ASSIGNMENT: The expected answer is the set of lines in the data below between the line holding "not, up to the" and the line holding "Definition f32_lt (x", inclusive, written out exactly.

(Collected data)
----

(** * GarlicSim: the crunching manager and step profiles

    A shallow embedding of
    [garlicsim/asynchronous_crunching/crunching_manager.py] and
    [garlicsim/misc/step_profile.py].

    Python objects with identity that the manager mutates (jobs, crunchers)
    live in heaps and are referred to by identifier; objects the manager
    only reads (nodes, states, crunching profiles, step profiles) are
    carried by value.  Methods become functions in a state-and-exception
    monad over the record [world].  Calls made on crunchers are also
    written to a chronological log, so that "how many times was this
    cruncher retired" is a property of the final state.

    The embedding is sequential: while [sync_crunchers] runs, no cruncher
    pushes to its queue or dies.  This is the view of one pass that holds
    the tree's write lock and drains queues without blocking. *)

From stdpp Require Import base functions gmap list strings.
From Stdlib Require Import ZArith Lia.

Local Open Scope Z_scope.
Local Open Scope nat_scope.

(** ** Exceptions and results *)

(** The exceptions the two modules can raise.  [UnexpectedObject text] is
    the plain [Exception] of line 307 of the manager, whose message is
    ['Unexpected object %s in work queue'] with [text] in place of [%s];
    [GarlicSimException] is the one raised by [CrunchingManager.__init__]
    and by the argument parser; [TypeError] is what the [%] operator and a
    call with a repeated argument name raise. *)
Inductive exn :=
  | KeyError
  | ValueError
  | IndexError
  | AssertionError
  | TypeError
  | GarlicSimException
  | UnexpectedObject (text : string)
  | DanglingReference.

Inductive result (A : Type) :=
  | Ok (a : A)
  | Raise (e : exn).
Arguments Ok {A} a.
Arguments Raise {A} e.

(** ** Plain data *)

Abbreviation function_ref := string (only parsing).
Abbreviation job_id := nat (only parsing).
Abbreviation cruncher_id := nat (only parsing).
Abbreviation node_id := nat (only parsing).
Abbreviation cruncher_class := string (only parsing).

(** Modelled from the spec: a simulation state, of which the manager only
    ever reads the clock. *)
Record State := { clock : Z; world_data : nat }.

Inductive clock_target_t :=
  | Finite (z : Z)
  | Infinity.

Global Instance State_eq_dec : EqDecision State.
Proof. solve_decision. Defined.
Global Instance clock_target_eq_dec : EqDecision clock_target_t.
Proof. solve_decision. Defined.
Global Instance exn_eq_dec : EqDecision exn.
Proof. solve_decision. Defined.

Section garlicsim.

(** The universe of Python objects that may be passed as step-function
    arguments, with [==] on them. *)
Context {pyobj : Type} `{!EqDecision pyobj}.

(** ** Step profiles ([garlicsim/misc/step_profile.py]) *)

(** [step_function], [args] (without the state placeholder) and [kwargs];
    the inherited attribute [function] is the same as [step_function]. *)
Record StepProfile := {
  step_function : function_ref;
  args : list pyobj;
  kwargs : gmap string pyobj
}.
Lemma logs_fetchLogs options : logsStageLines (fetchLogs e options).
Proof. apply logs_fetchPages. Qed.

Lemma logs_dedupLoop logs : ∀ seen output,
  logsStageLines (dedupLoop e logs seen output).
Proof.
  induction logs as [|log rest IH]; intros seen output; cbn [dedupLoop].
  { stage_lines. }
  destruct (negb (truthy (id log))).
  { stage_lines. apply IH. }
  case_decide; [apply IH|]. cbv zeta.
  apply logs_bind.
  - unfold idsGet. stage_lines.
  - intros existing. destruct (truthy_opt existing); apply IH.
Qed.

Lemma logs_markProcessed output : logsStageLines (markProcessed e output).
Proof.
  induction output as [|log rest IH]; cbn [markProcessed]; [stage_lines|].
  apply logs_bind; [|by intros _].
  unfold idsPut. stage_lines.
Qed.

Lemma logs_dedupAndFilter logs : logsStageLines (dedupAndFilter e logs).
Proof.
  unfold dedupAndFilter. apply logs_bind; [apply logs_dedupLoop|].
  intros output. apply logs_bind; [|intros _; stage_lines].
  case_decide; [apply logs_markProcessed|stage_lines].
Qed.

Lemma logs_logInsertErrors logs errs :
  logsStageLines (logInsertErrors logs errs).
Proof.
  induction errs as [|insertError rest IH]; cbn [logInsertErrors];
    [stage_lines|].
  cbv zeta. apply logs_bind; [by apply logs_logger|by intros _].
Qed.

Lemma logs_bqInsertAll logs : logsStageLines (bqInsertAll e logs).
Proof.
  unfold bqInsertAll. case_decide; [stage_lines|].
  apply logs_catch; [|intros err; stage_lines].
  stage_lines. cbv zeta.
  destruct (negb (ok _)); [stage_lines|].
  case_decide; stage_lines. apply logs_logInsertErrors.
Qed.

(** A cycle is a body under a [catch] that logs the failure line and throws
    again: the line is logged exactly when the body throws, and last. *)
Lemma catch_failure_line {A} (body : M A) msg w :
  logsStageLines body →
  let run := catch body (λ err, wait logger msg then throw err) w in
  ∃ msgs, logged run.1 = logged w ++ msgs ∧
    match run.2 with
    | Ok _ => stageLines msgs
    | Err _ => ∃ pre, msgs = pre ++ [msg] ∧ stageLines pre
    end.
Proof.
  intros Hbody. simpl. unfold catch.
  destruct (Hbody w) as (msgs & Hlog & Hstage).
  destruct (body w) as [w1 [a|err]]; simpl in *.
  - by exists msgs.
  - exists (msgs ++ [msg]). rewrite Hlog, <-app_assoc. split; [done|].
    by exists msgs.
Qed.

End failure_lines.

(** X12.  The failure line of a cycle is an exact signal.  A forward cycle
    that throws has logged [Forward process failed] once, as its last line;
    a forward cycle that completes has not logged it, whatever its stages
    logged; and no forward cycle logs the failure line of backfill.  The
    same holds of a backfill cycle and [Backfill process failed]. *)
Theorem cycle_failure_line_is_exact e w :
  (∃ msgs, logged (runForward e w).1 = logged w ++ msgs ∧
     (BackfillFailed ∉ msgs) ∧
     match (runForward e w).2 with
     | Ok _ => ForwardFailed ∉ msgs
     | Err _ => ∃ pre, msgs = pre ++ [ForwardFailed] ∧ (ForwardFailed ∉ pre)
     end) ∧
  (∃ msgs, logged (runBackfill e w).1 = logged w ++ msgs ∧
     (ForwardFailed ∉ msgs) ∧
     match (runBackfill e w).2 with
     | Ok _ => BackfillFailed ∉ msgs
     | Err _ => ∃ pre, msgs = pre ++ [BackfillFailed] ∧ (BackfillFailed ∉ pre)
     end).
Proof.
  destruct (logs_state_store e) as (HgetF & HgetO & HgetS & HdelO & HputF & HputO).
  split.
  - unfold runForward.
    match goal with |- context [catch ?b _ w] =>
      destruct (catch_failure_line b ForwardFailed w) as (msgs & Hlog & Hres)
    end.
    { apply logs_bind; [done|]. intros cursor. cbv zeta.
      apply logs_bind.
      { unfold fetchForward.
        apply logs_bind; [apply logs_fetchLogs|]. intros phase1.
        apply logs_bind; [apply logs_fetchLogs|]. intros phase2.
        apply logs_ret. }
      intros allLogs. apply logs_bind; [apply logs_dedupAndFilter|].
      intros [|first rest]; [apply logs_ret|].
      apply logs_bind; [apply logs_bqInsertAll|]. intros _. cbv zeta.
      apply logs_bind; [done|]. intros _.
      apply logs_bind; [done|]. intros oldestNow.
      destruct (negb (truthy_opt oldestNow)); [done|apply logs_ret]. }
    exists msgs. split; [done|].
    match type of Hres with match ?r with _ => _ end => destruct r end.
    + by destruct Hres.
    + destruct Hres as (pre & -> & Hf & Hb). split; [|by exists pre].
      rewrite not_elem_of_app. split; [done|].
      by intros [=]%list_elem_of_singleton.
  - unfold runBackfill.
    match goal with |- context [catch ?b _ w] =>
      destruct (catch_failure_line b BackfillFailed w) as (msgs & Hlog & Hres)
    end.
    { apply logs_bind; [done|]. intros oldestNow.
      destruct (negb (truthy_opt oldestNow)); [apply logs_ret|]. cbv zeta.
      apply logs_bind; [done|]. intros stop.
      apply logs_bind; [apply logs_fetchLogs|]. intros batch.
      case_decide; [done|].
      apply logs_bind; [apply logs_dedupAndFilter|].
      intros [|first rest]; [apply logs_ret|].
      apply logs_bind; [apply logs_bqInsertAll|]. intros _. cbv zeta.
      by destruct (str_le _ _). }
    exists msgs. split; [done|].
    match type of Hres with match ?r with _ => _ end => destruct r end.
    + by destruct Hres.
    + destruct Hres as (pre & -> & Hf & Hb). split; [|by exists pre].
      rewrite not_elem_of_app. split; [done|].
      by intros [=]%list_elem_of_singleton.
Qed.

(** ** The logger *)

(** X15.  The levels are thresholds: a logger that prints a message of
    some level prints every message of a level with the same or a higher
    priority, and in particular every error. *)
Theorem shouldLog_monotone lg m m' p p' :
  levelPriority (levelName m) = Some p →
  levelPriority (levelName m') = Some p' →
  p ≤ p' →
  shouldLog lg m = true →
  shouldLog lg m' = true ∧ shouldLog lg LevelError = true.
Proof.
  unfold shouldLog. intros Hp Hp' Hle.
  assert (p ≤ 3) as Hmax by (destruct m; injection Hp as <-; lia).
  rewrite Hp, Hp'.
  destruct (levelPriority (level lg)) as [q|]; [|done].
  intros Hq%Nat.leb_le. split; simpl; apply Nat.leb_le; lia.
Qed.

Lemma shouldLog_monotone_witness :
  shouldLog (newLogger "WARN") LevelWarn = true ∧
  shouldLog (newLogger "WARN") LevelError = true ∧
  shouldLog (newLogger "WARN") LevelInfo = false.
Proof.
  destruct (shouldLog_monotone (newLogger "WARN") LevelWarn LevelError 2 3)
    as [H _]; try done; lia.
Defined.

Lemma toLowerCase_truthy s : truthy s → truthy (toLowerCase s).
Proof. by destruct s. Qed.

Lemma printed_none lg msgs :
  Forall (λ msg, shouldLog lg (severity msg) = false) msgs →
  printed lg msgs = [].
Proof.
  unfold printed. induction 1 as [|msg msgs Hmsg _ IH]; [done|].
  rewrite filter_cons_False; [done|]. by rewrite Hmsg.
Qed.

Lemma printed_all lg msgs :
  Forall (λ msg, shouldLog lg (severity msg) = true) msgs →
  printed lg msgs = msgs.
Proof.
  unfold printed. induction 1 as [|msg msgs Hmsg _ IH]; [done|].
  by rewrite filter_cons_True, IH.
Qed.

(** X16.  A logger built from a non-empty string that is not, up to the
    case of its letters, one of the four level names prints nothing at
    all, whatever the level of the message: not even the errors. *)
Theorem misspelt_level_prints_nothing lvl :
  truthy lvl → levelPriority (toLowerCase lvl) = None →
  (∀ m, shouldLog (newLogger lvl) m = false) ∧
  (∀ msgs, printed (newLogger lvl) msgs = []).
Proof.
  intros Hlvl%toLowerCase_truthy Hnone.
  assert (∀ m, shouldLog (newLogger lvl) m = false) as Hsilent.
  { intros m. unfold shouldLog, newLogger. simpl.
    destruct (truthy (toLowerCase lvl)); [|done].
    rewrite Hnone. by destruct (levelPriority (levelName m)). }
  split; [done|]. intros msgs. apply printed_none.
  apply Forall_forall. auto.
Qed.
(* ===== verification/Float32.v ===== *)
(** * IEEE-754 binary32 ([f32])

    Rust's [f32] is modelled exactly by the executable specification of the
    Rocq core library with 24 bits of precision and maximal exponent 128;
    every operation rounds to nearest, ties to even, as the language does. *)

From stdpp Require Import prelude.
From Stdlib Require Import ZArith.
From Corelib Require Import SpecFloat.
From S2P Require Import Prelude Collections.

Local Open Scope Z_scope.

Abbreviation f32 := spec_float.

Definition f32_prec : Z := 24.
Definition f32_emax : Z := 128.

Definition f32_add (x y : f32) : f32 := SFadd f32_prec f32_emax x y.
Definition f32_mul (x y : f32) : f32 := SFmul f32_prec f32_emax x y.
Definition f32_div (x y : f32) : f32 := SFdiv f32_prec f32_emax x y.

(** [f32::partial_cmp] and [<], [>]; a NaN operand is unordered. *)
Definition f32_partial_cmp (x y : f32) : option comparison := SFcompare x y.
Definition f32_lt (x y : f32) : bool := SFltb x y.
Definition f32_gt (x y : f32) : bool := SFltb y x.
Definition f32_le (x y : f32) : bool := SFleb x y.

(** [n as f32] for an integer [n]. *)
Definition f32_of_Z (n : Z) : f32 := binary_normalize f32_prec f32_emax n 0 false.

(** The decimal literal [num / den]: one correctly rounded division of two
    integers that are exact in binary32. *)
Definition f32_lit (num den : Z) : f32 := f32_div (f32_of_Z num) (f32_of_Z den).

Definition f32_is_nan (x : f32) : bool :=
  match x with S754_nan => true | _ => false end.

Definition f32_is_finite (x : f32) : bool :=
  match x with S754_zero _ | S754_finite _ _ _ => true | _ => false end.

(** [f32::max] and [f32::min]: a NaN operand yields the other one. *)
Definition f32_max (x y : f32) : f32 :=
  match f32_partial_cmp x y with
  | Some Lt => y
  | Some _ => x
  | None => if f32_is_nan x then y else x
  end.

Definition f32_min (x y : f32) : f32 :=
  match f32_partial_cmp x y with
  | Some Gt => y
  | Some _ => x
  | None => if f32_is_nan x then y else x
  end.

#[export] Instance f32_eq_dec : EqDecision f32.
Proof. solve_decision. Defined.

(** Numbers that are neither NaN nor carry a minus sign. *)
Definition f32_nonneg (x : f32) : bool :=
  match x with
  | S754_nan => false
  | S754_zero s | S754_infinity s | S754_finite s _ _ => negb s
  end.

(** ** Rounding keeps the sign and never produces a NaN *)

Lemma shr_1_nonneg mrs : 0 ≤ shr_m mrs → 0 ≤ shr_m (shr_1 mrs).
Proof. destruct mrs as [[|[]|[]] r s]; cbn; lia. Qed.

Lemma iter_shr_1_nonneg p mrs : 0 ≤ shr_m mrs → 0 ≤ shr_m (iter_pos shr_1 p mrs).
Proof. revert mrs; induction p; intros mrs H; cbn; auto using shr_1_nonneg. Qed.

Lemma shr_nonneg mrs e n : 0 ≤ shr_m mrs → 0 ≤ shr_m (shr mrs e n).1.
Proof. destruct n; cbn; auto using iter_shr_1_nonneg. Qed.

Lemma shr_record_of_loc_m m l : shr_m (shr_record_of_loc m l) = m.
Proof. by destruct l as [|[]]. Qed.

Lemma shr_fexp_nonneg p em m e l : 0 ≤ m → 0 ≤ shr_m (shr_fexp p em m e l).1.
Proof. intros. apply shr_nonneg. by rewrite shr_record_of_loc_m. Qed.

Lemma round_nearest_even_nonneg m l : 0 ≤ m → 0 ≤ round_nearest_even m l.
Proof. destruct l as [|[]]; cbn; try lia. destruct (Z.even m); lia. Qed.

Lemma binary_round_aux_nonneg p em m e l :
  0 ≤ m → f32_nonneg (binary_round_aux p em false m e l) = true.
Proof.
  intros Hm. unfold binary_round_aux.
  pose proof (shr_fexp_nonneg p em m e l Hm) as H1.
  destruct (shr_fexp p em m e l) as [mrs1 e1]; cbn [fst] in H1.
  pose proof (shr_fexp_nonneg p em _ e1 loc_Exact
    (round_nearest_even_nonneg _ (loc_of_shr_record mrs1) H1)) as H2.
  destruct (shr_fexp _ _ _ e1 _) as [mrs2 e2]; cbn [fst] in H2.
  destruct (shr_m mrs2); [done| |lia]. by destruct (_ <=? _).
Qed.

Lemma binary_round_nonneg p em m e : f32_nonneg (binary_round p em false m e) = true.
Proof.
  unfold binary_round. destruct (shl_align _ _ _) as [mz ez].
  apply binary_round_aux_nonneg. lia.
Qed.

Lemma f32_of_Z_nonneg n : 0 ≤ n → f32_nonneg (f32_of_Z n) = true.
Proof. destruct n; [done| |lia]. intros _. apply binary_round_nonneg. Qed.

(** ** Closure of the non-negative numbers *)

Lemma f32_add_nonneg x y :
  f32_nonneg x = true → f32_nonneg y = true → f32_nonneg (f32_add x y) = true.
Proof.
  destruct x as [[]|[]| |[] mx ex]; try done; destruct y as [[]|[]| |[] my ey]; try done.
  intros _ _. apply binary_round_nonneg.
Qed.

Lemma SFdiv_core_binary_nonneg p em m1 e1 m2 e2 :
  0 ≤ m1 → 0 < m2 → 0 ≤ (SFdiv_core_binary p em m1 e1 m2 e2).1.1.
Proof.
  intros H1 H2. unfold SFdiv_core_binary.
  match goal with |- context [Z.div_eucl ?a m2] => assert (0 ≤ a) as Ha end.
  { destruct (_ - _ - _) eqn:E; try lia. apply Z.shiftl_nonneg. lia. }
  match goal with |- context [Z.div_eucl ?a m2] =>
    pose proof (Z_div_mod a m2 ltac:(lia)) as Hd; destruct (Z.div_eucl a m2) as [q r] eqn:Eq end.
  cbn. destruct Hd as [Hq Hr]. nia.
Qed.

(** [x / y] for a positive finite [x] and a non-negative [y]. *)
Lemma f32_div_nonneg m e y :
  f32_nonneg y = true → f32_nonneg (f32_div (S754_finite false m e) y) = true.
Proof.
  destruct y as [[]|[]| |[] my ey]; try done. intros _. unfold f32_div, SFdiv.
  pose proof (SFdiv_core_binary_nonneg f32_prec f32_emax (Zpos m) e (Zpos my) ey
    ltac:(lia) ltac:(lia)) as H.
  destruct (SFdiv_core_binary _ _ _ _ _ _) as [[mz ez] lz]; cbn [fst] in H.
  by apply binary_round_aux_nonneg.
Qed.

Lemma f32_nonneg_not_nan x : f32_nonneg x = true → f32_is_nan x = false.
Proof. by destruct x. Qed.

(** [f32::max] with a positive finite bound repairs any argument, NaN included. *)
Lemma f32_max_nonneg x m e : f32_nonneg (f32_max x (S754_finite false m e)) = true.
Proof.
  unfold f32_max, f32_partial_cmp.
  destruct x as [[]|[]| |[] mx ex]; cbn; try done. by repeat case_match.
Qed.

(** ** [partial_cmp] is a total preorder away from NaN *)

Lemma f32_cmp_total x y :
  f32_is_nan x = false → f32_is_nan y = false → ∃ c, f32_partial_cmp x y = Some c.
Proof. destruct x, y; cbn; eauto; done. Qed.

Lemma f32_cmp_opp x y :
  f32_partial_cmp y x = CompOpp <$> f32_partial_cmp x y.
Proof.
  unfold f32_partial_cmp.
  destruct x as [[]|[]| |[] mx ex]; destruct y as [[]|[]| |[] my ey]; cbn; try done;
    rewrite (Z.compare_antisym ex ey); destruct (ex ?= ey); cbn; try done;
    change (Pos.compare_cont Eq ?a ?b) with (Pos.compare a b);
    rewrite (Pos.compare_antisym mx my); by destruct (Pos.compare mx my).
Qed.

(** A numeric key whose lexicographic order is the float order. *)
Definition f32_key (x : f32) : Z * Z * Z :=
  match x with
  | S754_nan => (0, 0, 0)
  | S754_infinity true => (-2, 0, 0)
  | S754_infinity false => (2, 0, 0)
  | S754_zero _ => (0, 0, 0)
  | S754_finite false m e => (1, e, Zpos m)
  | S754_finite true m e => (-1, - e, - Zpos m)
  end.

Lemma f32_cmp_key x y :
  f32_is_nan x = false → f32_is_nan y = false →
  f32_partial_cmp x y = Some (cmp (f32_key x) (f32_key y)).
Proof.
  destruct x as [[]|[]| |[] mx ex]; destruct y as [[]|[]| |[] my ey]; try done;
    intros _ _; unfold f32_partial_cmp; cbn.
  - do 3 unfold cmp, prod_cmp, Z_cmp, then_with; cbn [fst snd]. rewrite Z.compare_refl.
    rewrite Z.compare_opp, (Z.compare_antisym ex ey).
    by destruct (ex ?= ey).
  - do 3 unfold cmp, prod_cmp, Z_cmp, then_with; cbn [fst snd]. rewrite Z.compare_refl.
    by destruct (ex ?= ey).
Qed.

(** Descending comparison of two scores with an unordered pair read as
    [Equal]: the comparator the ranking code sorts by. *)
Definition score_desc (x y : f32) : comparison :=
  default Eq (f32_partial_cmp y x).

Lemma score_desc_key x y :
  f32_is_nan x = false → f32_is_nan y = false →
  score_desc x y = cmp (f32_key y) (f32_key x).
Proof. intros. unfold score_desc. by rewrite f32_cmp_key. Qed.
(* ===== verification/Float64.v ===== *)
(** * IEEE-754 binary64 ([f64]) as the target of [f32] values

    JSON numbers are [f64]; vectors are [f32].  [f64::from] widens a value and
    [as f32] rounds it to nearest, both as the executable specification of the core
    library defines them.  Widening is exact: narrowing a widened value gives it
    back. *)

From stdpp Require Import prelude.
From Stdlib Require Import ZArith.
From Corelib Require Import SpecFloat.
From S2P Require Import Prelude Float32.

Local Open Scope Z_scope.

Abbreviation f64 := spec_float.

Definition f64_prec : Z := 53.
Definition f64_emax : Z := 1024.

(** Round a value to another format. *)
Definition refloat (prec emax : Z) (x : spec_float) : spec_float :=
  match x with
  | S754_finite s m e => binary_round prec emax s m e
  | other => other
  end.

Definition f64_of_f32 (x : f32) : f64 := refloat f64_prec f64_emax x.
Definition f64_to_f32 (x : f64) : f32 := refloat f32_prec f32_emax x.

(** [n as f64] for an unsigned integer. *)
Definition f64_of_Z (n : Z) : f64 := binary_normalize f64_prec f64_emax n 0 false.

(** Arithmetic and comparisons of [f64]; a comparison with a NaN is false. *)
Definition f64_add (x y : f64) : f64 := SFadd f64_prec f64_emax x y.
Definition f64_mul (x y : f64) : f64 := SFmul f64_prec f64_emax x y.
Definition f64_div (x y : f64) : f64 := SFdiv f64_prec f64_emax x y.
Definition f64_sqrt (x : f64) : f64 := SFsqrt f64_prec f64_emax x.
Definition f64_neg (x : f64) : f64 := SFopp x.
Definition f64_lt (x y : f64) : bool := SFltb x y.
Definition f64_le (x y : f64) : bool := SFleb x y.
Definition f64_is_finite (x : f64) : bool :=
  match x with S754_zero _ | S754_finite _ _ _ => true | S754_infinity _ | S754_nan => false end.

(** The values a [f32] can hold. *)
Definition f32_valid (x : f32) : bool := valid_binary f32_prec f32_emax x.

Lemma iter_pos_succ {A} (f : A → A) n x : iter_pos f (Pos.succ n) x = f (iter_pos f n x).
Proof.
  assert (∀ k y, iter_pos f k (f y) = f (iter_pos f k y)) as Hc.
  { intros k; induction k as [k IH|k IH|]; intros y; cbn; [..|done]; by rewrite !IH. }
  revert x; induction n as [n IH|n IH|]; intros x.
  - change (Pos.succ (xI n)) with (xO (Pos.succ n)). cbn. by rewrite !IH, !Hc.
  - change (Pos.succ (xO n)) with (xI n). cbn. by rewrite !Hc.
  - done.
Qed.

Lemma digits_iter m d : Zpos (digits2_pos (Pos.iter xO m d)) = Zpos (digits2_pos m) + Zpos d.
Proof.
  induction d as [|d IH] using Pos.peano_ind; [cbn; lia|].
  rewrite Pos.iter_succ. cbn [digits2_pos]. lia.
Qed.

(** Shifting out the zeros that an alignment shifted in. *)
Lemma shr_aligned m d :
  iter_pos shr_1 d (Build_shr_record (Zpos (Pos.iter xO m d)) false false)
  = Build_shr_record (Zpos m) false false.
Proof.
  assert (∀ d k, iter_pos shr_1 d (Build_shr_record (Zpos (Pos.iter xO k d)) false false)
                 = Build_shr_record (Zpos k) false false) as Hd; [|apply Hd].
  intros d'. induction d' as [|d' IH] using Pos.peano_ind; intros k; [done|].
  rewrite iter_pos_succ, Pos.iter_succ_r, IH. done.
Qed.

(** A mantissa of the full precision, or a smaller one at the smallest exponent,
    rounds to itself. *)
Lemma round_aux_canonical prec emax s m e :
  fexp prec emax (Zpos (digits2_pos m) + e) = e → e ≤ emax - prec →
  binary_round_aux prec emax s (Zpos m) e loc_Exact = S754_finite s m e.
Proof.
  intros Hf He. unfold binary_round_aux, shr_fexp. cbn [Zdigits2 shr_record_of_loc].
  rewrite Hf, Z.sub_diag. cbn [shr shr_m loc_of_shr_record round_nearest_even Zdigits2].
  rewrite Hf, Z.sub_diag. cbn [shr shr_m]. by rewrite (proj2 (Z.leb_le _ _) He).
Qed.

Lemma f32_finite_bounds m e :
  bounded f32_prec f32_emax m e = true →
  fexp f32_prec f32_emax (Zpos (digits2_pos m) + e) = e ∧ e ≤ 104
  ∧ Zpos (digits2_pos m) ≤ 24 ∧ -149 ≤ e.
Proof.
  unfold bounded, canonical_mantissa. rewrite andb_true_iff, Z.eqb_eq, Z.leb_le.
  unfold fexp, emin, f32_prec, f32_emax. lia.
Qed.

Lemma f64_of_finite s m e :
  bounded f32_prec f32_emax m e = true →
  ∃ d, Zpos d = 53 - Zpos (digits2_pos m)
       ∧ f64_of_f32 (S754_finite s m e) = S754_finite s (Pos.iter xO m d) (e - Zpos d).
Proof.
  intros (Hc & Hmax & Hdig & Hmin)%f32_finite_bounds.
  exists (Z.to_pos (53 - Zpos (digits2_pos m))). set (d := Z.to_pos _).
  assert (Zpos d = 53 - Zpos (digits2_pos m)) as Hd by (subst d; rewrite Z2Pos.id; lia).
  split; [done|]. unfold f64_of_f32, refloat, binary_round, shl_align.
  assert (fexp f64_prec f64_emax (Zpos (digits2_pos m) + e) - e = Zneg d) as ->
    by (unfold fexp, emin, f64_prec, f64_emax; lia).
  assert (fexp f64_prec f64_emax (Zpos (digits2_pos m) + e) = e - Zpos d) as ->
    by (unfold fexp, emin, f64_prec, f64_emax; lia).
  apply round_aux_canonical; rewrite ?digits_iter; unfold fexp, emin, f64_prec, f64_emax; lia.
Qed.

(** Widening is exact. *)
Lemma f64_roundtrip x : f32_valid x = true → f64_to_f32 (f64_of_f32 x) = x.
Proof.
  destruct x as [s|s| |s m e]; try done. cbn [f32_valid valid_binary]. intros Hb.
  destruct (f64_of_finite s m e Hb) as (d & Hd & ->). apply f32_finite_bounds in Hb as (Hc & Hmax & Hdig & Hmin).
  unfold f64_to_f32, refloat, binary_round. rewrite digits_iter.
  assert (fexp f32_prec f32_emax (Zpos (digits2_pos m) + Zpos d + (e - Zpos d)) = e) as Hf.
  { rewrite <- Hc at 2. f_equal. lia. }
  rewrite Hf. unfold shl_align. replace (e - (e - Zpos d)) with (Zpos d) by lia. cbv iota.
  unfold binary_round_aux, shr_fexp at 1. cbn [Zdigits2 shr_record_of_loc]. rewrite digits_iter, Hf.
  replace (e - (e - Zpos d)) with (Zpos d) by lia. cbn [shr]. rewrite shr_aligned.
  replace (e - Zpos d + Zpos d) with e by lia. cbn [shr_m loc_of_shr_record round_nearest_even].
  unfold shr_fexp. cbn [Zdigits2 shr_record_of_loc]. rewrite Hc, Z.sub_diag. cbn [shr shr_m].
  rewrite (proj2 (Z.leb_le _ _)); [done|]. unfold f32_emax, f32_prec. lia.
Qed.

Lemma f64_finite x : f32_valid x = true → f32_is_finite x = true → f32_is_finite (f64_of_f32 x) = true.
Proof.
  destruct x as [s|s| |s m e]; try done. intros Hb _. by destruct (f64_of_finite s m e Hb) as (d & _ & ->).
Qed.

----

RESULT FOR THIS EXERCISE:
(** X16.  A logger built from a non-empty string that is not, up to the
    case of its letters, one of the four level names prints nothing at
    all, whatever the level of the message: not even the errors. *)
Theorem misspelt_level_prints_nothing lvl :
  truthy lvl → levelPriority (toLowerCase lvl) = None →
  (∀ m, shouldLog (newLogger lvl) m = false) ∧
  (∀ msgs, printed (newLogger lvl) msgs = []).
Proof.
  intros Hlvl%toLowerCase_truthy Hnone.
  assert (∀ m, shouldLog (newLogger lvl) m = false) as Hsilent.
  { intros m. unfold shouldLog, newLogger. simpl.
    destruct (truthy (toLowerCase lvl)); [|done].
    rewrite Hnone. by destruct (levelPriority (levelName m)). }
  split; [done|]. intros msgs. apply printed_none.
  apply Forall_forall. auto.
Qed.
(* ===== verification/Float32.v ===== *)
(** * IEEE-754 binary32 ([f32])

    Rust's [f32] is modelled exactly by the executable specification of the
    Rocq core library with 24 bits of precision and maximal exponent 128;
    every operation rounds to nearest, ties to even, as the language does. *)

From stdpp Require Import prelude.
From Stdlib Require Import ZArith.
From Corelib Require Import SpecFloat.
From S2P Require Import Prelude Collections.

Local Open Scope Z_scope.

Abbreviation f32 := spec_float.

Definition f32_prec : Z := 24.
Definition f32_emax : Z := 128.

Definition f32_add (x y : f32) : f32 := SFadd f32_prec f32_emax x y.
Definition f32_mul (x y : f32) : f32 := SFmul f32_prec f32_emax x y.
Definition f32_div (x y : f32) : f32 := SFdiv f32_prec f32_emax x y.

(** [f32::partial_cmp] and [<], [>]; a NaN operand is unordered. *)
Definition f32_partial_cmp (x y : f32) : option comparison := SFcompare x y.
Definition f32_lt (x y : f32) : bool := SFltb x y.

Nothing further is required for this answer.